### RECORDS SHOWN
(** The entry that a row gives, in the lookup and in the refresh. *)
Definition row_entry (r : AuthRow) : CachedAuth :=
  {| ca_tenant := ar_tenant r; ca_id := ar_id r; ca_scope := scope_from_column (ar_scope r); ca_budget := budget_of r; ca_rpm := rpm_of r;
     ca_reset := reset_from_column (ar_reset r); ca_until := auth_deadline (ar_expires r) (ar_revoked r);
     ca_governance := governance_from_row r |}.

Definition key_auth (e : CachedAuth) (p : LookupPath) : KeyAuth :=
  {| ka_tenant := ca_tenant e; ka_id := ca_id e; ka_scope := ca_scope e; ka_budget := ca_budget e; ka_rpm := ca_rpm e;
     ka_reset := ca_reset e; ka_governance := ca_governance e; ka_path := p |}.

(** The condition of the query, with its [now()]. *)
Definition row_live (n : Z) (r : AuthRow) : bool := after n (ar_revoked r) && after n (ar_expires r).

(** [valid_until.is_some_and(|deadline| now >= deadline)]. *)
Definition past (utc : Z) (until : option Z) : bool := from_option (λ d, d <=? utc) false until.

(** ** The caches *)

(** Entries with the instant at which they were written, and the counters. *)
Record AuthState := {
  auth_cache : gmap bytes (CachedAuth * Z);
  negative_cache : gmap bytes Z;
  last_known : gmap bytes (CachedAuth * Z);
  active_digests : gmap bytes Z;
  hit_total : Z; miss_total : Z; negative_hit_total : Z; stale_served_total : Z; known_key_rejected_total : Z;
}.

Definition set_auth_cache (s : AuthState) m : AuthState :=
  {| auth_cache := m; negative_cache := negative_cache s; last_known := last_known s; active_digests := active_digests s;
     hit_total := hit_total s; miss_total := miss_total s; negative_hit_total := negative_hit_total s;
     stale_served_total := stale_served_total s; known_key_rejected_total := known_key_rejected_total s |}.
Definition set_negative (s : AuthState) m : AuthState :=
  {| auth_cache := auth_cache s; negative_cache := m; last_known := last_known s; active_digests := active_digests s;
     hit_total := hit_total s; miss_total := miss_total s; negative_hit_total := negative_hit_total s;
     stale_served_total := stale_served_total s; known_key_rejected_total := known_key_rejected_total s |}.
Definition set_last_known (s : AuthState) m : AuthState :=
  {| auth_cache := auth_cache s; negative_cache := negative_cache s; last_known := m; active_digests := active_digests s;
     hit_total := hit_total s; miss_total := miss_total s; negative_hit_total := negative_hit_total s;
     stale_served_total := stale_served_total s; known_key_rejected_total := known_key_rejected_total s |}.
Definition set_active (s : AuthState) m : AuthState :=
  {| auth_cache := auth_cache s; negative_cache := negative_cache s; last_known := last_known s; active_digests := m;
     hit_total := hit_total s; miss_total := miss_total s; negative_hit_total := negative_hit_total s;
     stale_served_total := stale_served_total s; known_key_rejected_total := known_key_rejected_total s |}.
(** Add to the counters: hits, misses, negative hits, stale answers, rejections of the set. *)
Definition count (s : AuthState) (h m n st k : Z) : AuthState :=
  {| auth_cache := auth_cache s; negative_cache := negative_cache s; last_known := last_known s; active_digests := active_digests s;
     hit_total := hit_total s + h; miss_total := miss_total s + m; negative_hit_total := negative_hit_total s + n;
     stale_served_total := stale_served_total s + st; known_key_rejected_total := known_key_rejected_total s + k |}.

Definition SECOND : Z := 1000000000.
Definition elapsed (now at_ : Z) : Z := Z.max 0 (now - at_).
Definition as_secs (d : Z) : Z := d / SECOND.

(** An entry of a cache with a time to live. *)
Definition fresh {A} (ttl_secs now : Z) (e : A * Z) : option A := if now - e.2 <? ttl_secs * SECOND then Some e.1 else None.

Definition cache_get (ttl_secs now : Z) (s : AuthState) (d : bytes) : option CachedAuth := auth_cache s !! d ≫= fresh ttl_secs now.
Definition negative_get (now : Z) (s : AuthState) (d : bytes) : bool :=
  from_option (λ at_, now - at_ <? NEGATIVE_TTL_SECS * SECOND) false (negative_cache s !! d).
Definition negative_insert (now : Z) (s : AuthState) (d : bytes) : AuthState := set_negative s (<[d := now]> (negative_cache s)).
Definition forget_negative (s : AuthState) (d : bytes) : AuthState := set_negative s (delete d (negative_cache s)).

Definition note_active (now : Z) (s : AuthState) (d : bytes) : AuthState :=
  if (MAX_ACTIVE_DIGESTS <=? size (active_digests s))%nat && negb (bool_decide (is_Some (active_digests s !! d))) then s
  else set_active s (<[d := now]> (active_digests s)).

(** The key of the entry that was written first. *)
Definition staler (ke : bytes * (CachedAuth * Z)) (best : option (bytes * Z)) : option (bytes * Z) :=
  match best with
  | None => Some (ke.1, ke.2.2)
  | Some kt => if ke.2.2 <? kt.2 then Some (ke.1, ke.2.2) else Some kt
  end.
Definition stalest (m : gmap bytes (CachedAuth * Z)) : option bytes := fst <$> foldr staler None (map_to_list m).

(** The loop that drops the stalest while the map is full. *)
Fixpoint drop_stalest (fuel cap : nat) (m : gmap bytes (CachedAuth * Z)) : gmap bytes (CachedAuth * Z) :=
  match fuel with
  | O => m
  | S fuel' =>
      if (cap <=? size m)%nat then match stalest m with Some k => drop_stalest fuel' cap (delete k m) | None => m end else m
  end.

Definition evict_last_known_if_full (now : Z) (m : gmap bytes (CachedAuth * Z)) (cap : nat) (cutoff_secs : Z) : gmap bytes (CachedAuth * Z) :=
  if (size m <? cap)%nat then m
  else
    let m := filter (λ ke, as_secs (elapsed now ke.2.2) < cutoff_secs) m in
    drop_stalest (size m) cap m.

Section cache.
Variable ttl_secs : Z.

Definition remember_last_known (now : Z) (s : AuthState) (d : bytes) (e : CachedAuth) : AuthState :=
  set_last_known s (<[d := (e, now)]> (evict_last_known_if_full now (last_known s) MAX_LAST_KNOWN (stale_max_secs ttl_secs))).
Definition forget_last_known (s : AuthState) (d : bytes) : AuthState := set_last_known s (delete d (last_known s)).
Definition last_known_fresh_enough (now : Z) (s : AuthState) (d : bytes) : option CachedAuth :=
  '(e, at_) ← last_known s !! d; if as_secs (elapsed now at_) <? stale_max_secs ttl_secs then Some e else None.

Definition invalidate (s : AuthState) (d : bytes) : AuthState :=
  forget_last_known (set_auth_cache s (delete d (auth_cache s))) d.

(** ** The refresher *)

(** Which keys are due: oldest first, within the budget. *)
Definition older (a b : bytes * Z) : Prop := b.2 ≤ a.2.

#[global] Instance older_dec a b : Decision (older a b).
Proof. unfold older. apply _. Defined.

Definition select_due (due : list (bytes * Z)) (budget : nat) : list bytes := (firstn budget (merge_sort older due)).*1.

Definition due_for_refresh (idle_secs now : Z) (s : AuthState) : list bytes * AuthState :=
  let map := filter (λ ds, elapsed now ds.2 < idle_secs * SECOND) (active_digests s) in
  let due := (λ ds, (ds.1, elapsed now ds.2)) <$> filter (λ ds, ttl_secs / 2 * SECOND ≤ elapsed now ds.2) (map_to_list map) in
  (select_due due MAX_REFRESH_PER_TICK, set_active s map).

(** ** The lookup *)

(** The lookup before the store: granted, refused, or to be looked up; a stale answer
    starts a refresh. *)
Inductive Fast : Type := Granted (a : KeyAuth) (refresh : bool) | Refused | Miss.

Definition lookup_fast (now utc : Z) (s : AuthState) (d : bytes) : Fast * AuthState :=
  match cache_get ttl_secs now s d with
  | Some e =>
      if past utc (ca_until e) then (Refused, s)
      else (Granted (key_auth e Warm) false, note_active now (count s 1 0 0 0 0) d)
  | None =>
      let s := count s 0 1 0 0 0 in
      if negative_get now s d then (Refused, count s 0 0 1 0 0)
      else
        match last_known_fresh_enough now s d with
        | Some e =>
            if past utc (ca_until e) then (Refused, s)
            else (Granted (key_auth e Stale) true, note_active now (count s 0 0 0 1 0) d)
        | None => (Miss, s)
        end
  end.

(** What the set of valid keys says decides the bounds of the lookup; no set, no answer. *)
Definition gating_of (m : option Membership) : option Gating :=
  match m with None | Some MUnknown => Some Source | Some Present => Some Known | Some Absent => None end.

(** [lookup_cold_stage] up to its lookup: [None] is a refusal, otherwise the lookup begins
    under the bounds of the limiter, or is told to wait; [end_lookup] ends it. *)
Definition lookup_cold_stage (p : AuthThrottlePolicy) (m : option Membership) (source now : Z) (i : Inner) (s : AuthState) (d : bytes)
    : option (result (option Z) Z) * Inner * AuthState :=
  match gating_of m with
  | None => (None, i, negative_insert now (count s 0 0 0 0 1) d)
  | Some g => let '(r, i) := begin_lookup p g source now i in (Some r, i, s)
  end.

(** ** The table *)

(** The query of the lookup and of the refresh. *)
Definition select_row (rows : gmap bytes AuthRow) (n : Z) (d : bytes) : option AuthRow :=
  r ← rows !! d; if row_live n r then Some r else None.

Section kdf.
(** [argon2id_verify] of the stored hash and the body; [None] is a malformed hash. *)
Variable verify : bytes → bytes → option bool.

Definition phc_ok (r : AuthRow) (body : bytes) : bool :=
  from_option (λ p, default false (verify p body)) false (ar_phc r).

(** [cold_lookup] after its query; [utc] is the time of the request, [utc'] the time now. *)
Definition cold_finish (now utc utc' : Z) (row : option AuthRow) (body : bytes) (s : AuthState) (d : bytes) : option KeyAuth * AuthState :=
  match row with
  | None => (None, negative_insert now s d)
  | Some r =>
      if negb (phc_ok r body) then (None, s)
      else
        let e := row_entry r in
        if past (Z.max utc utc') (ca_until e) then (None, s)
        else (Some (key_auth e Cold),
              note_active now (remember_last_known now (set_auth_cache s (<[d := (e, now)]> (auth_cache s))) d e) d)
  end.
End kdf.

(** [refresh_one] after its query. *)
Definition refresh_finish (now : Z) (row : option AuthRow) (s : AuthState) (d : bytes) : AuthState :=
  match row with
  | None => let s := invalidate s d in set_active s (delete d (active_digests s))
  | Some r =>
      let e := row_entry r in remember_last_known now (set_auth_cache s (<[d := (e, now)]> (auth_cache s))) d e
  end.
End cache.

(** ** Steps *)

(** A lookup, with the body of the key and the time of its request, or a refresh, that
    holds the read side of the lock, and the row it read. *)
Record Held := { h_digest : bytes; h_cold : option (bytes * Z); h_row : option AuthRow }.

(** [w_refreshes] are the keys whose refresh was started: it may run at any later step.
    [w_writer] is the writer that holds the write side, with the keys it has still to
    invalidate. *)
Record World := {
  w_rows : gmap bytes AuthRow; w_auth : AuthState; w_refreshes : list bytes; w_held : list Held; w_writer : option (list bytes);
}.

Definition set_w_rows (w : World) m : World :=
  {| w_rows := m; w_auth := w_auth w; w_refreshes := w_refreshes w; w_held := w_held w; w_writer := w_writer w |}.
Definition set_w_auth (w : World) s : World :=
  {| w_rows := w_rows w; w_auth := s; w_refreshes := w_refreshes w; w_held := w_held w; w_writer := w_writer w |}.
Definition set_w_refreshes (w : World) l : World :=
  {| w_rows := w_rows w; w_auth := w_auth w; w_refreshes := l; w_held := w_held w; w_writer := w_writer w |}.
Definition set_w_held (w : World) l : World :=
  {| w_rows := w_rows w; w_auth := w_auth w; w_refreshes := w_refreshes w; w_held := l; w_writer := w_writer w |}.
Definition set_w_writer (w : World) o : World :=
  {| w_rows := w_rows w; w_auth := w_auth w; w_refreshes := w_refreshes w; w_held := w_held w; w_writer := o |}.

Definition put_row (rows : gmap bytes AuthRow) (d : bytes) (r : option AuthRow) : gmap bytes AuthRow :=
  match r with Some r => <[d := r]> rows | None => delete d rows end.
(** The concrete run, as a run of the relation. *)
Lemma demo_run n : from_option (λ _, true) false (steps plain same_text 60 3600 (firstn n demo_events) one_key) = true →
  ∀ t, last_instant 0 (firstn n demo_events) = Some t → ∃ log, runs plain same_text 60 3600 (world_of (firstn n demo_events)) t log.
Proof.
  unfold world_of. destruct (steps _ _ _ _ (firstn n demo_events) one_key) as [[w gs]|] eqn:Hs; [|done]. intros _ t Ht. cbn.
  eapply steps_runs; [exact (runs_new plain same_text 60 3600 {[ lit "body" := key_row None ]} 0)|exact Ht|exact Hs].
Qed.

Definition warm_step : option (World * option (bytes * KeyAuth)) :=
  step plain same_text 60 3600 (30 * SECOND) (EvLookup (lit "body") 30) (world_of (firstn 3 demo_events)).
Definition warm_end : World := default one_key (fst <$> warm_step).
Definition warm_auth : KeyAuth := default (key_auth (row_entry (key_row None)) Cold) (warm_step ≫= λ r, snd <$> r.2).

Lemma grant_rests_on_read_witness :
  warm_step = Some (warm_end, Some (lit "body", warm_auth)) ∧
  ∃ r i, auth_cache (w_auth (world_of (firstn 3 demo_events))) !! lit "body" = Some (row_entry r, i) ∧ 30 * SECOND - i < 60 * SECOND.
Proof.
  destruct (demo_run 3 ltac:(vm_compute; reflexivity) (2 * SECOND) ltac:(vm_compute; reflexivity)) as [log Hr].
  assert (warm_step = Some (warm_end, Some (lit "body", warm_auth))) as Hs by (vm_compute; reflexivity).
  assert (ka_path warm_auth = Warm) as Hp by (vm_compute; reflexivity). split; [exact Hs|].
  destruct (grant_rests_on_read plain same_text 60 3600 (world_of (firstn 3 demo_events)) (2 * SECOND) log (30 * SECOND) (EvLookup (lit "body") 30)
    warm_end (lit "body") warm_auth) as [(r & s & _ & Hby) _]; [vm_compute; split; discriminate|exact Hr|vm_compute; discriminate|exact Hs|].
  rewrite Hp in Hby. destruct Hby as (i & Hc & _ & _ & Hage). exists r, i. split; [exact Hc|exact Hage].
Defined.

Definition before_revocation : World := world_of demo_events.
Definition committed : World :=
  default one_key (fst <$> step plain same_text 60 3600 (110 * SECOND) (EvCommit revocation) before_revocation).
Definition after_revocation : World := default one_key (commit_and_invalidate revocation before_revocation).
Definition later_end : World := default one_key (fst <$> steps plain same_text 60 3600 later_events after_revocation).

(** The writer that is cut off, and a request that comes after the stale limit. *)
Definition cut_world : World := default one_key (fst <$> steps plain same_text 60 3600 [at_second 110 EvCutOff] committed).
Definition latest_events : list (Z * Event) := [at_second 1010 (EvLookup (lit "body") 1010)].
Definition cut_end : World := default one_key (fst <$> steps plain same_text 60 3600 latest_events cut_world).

### WHAT IS EXPECTED
All lines in the listing above between the line with "w_rows := m;" and the line with "w_writer := o", inclusive, should be set down exactly, and no line outside that range.

### REPLY TO THE EXERCISE
  {| w_rows := m; w_auth := w_auth w; w_refreshes := w_refreshes w; w_held := w_held w; w_writer := w_writer w |}.
Definition set_w_auth (w : World) s : World :=
  {| w_rows := w_rows w; w_auth := s; w_refreshes := w_refreshes w; w_held := w_held w; w_writer := w_writer w |}.
Definition set_w_refreshes (w : World) l : World :=
  {| w_rows := w_rows w; w_auth := w_auth w; w_refreshes := l; w_held := w_held w; w_writer := w_writer w |}.
Definition set_w_held (w : World) l : World :=
  {| w_rows := w_rows w; w_auth := w_auth w; w_refreshes := w_refreshes w; w_held := l; w_writer := w_writer w |}.
Definition set_w_writer (w : World) o : World :=
  {| w_rows := w_rows w; w_auth := w_auth w; w_refreshes := w_refreshes w; w_held := w_held w; w_writer := o |}.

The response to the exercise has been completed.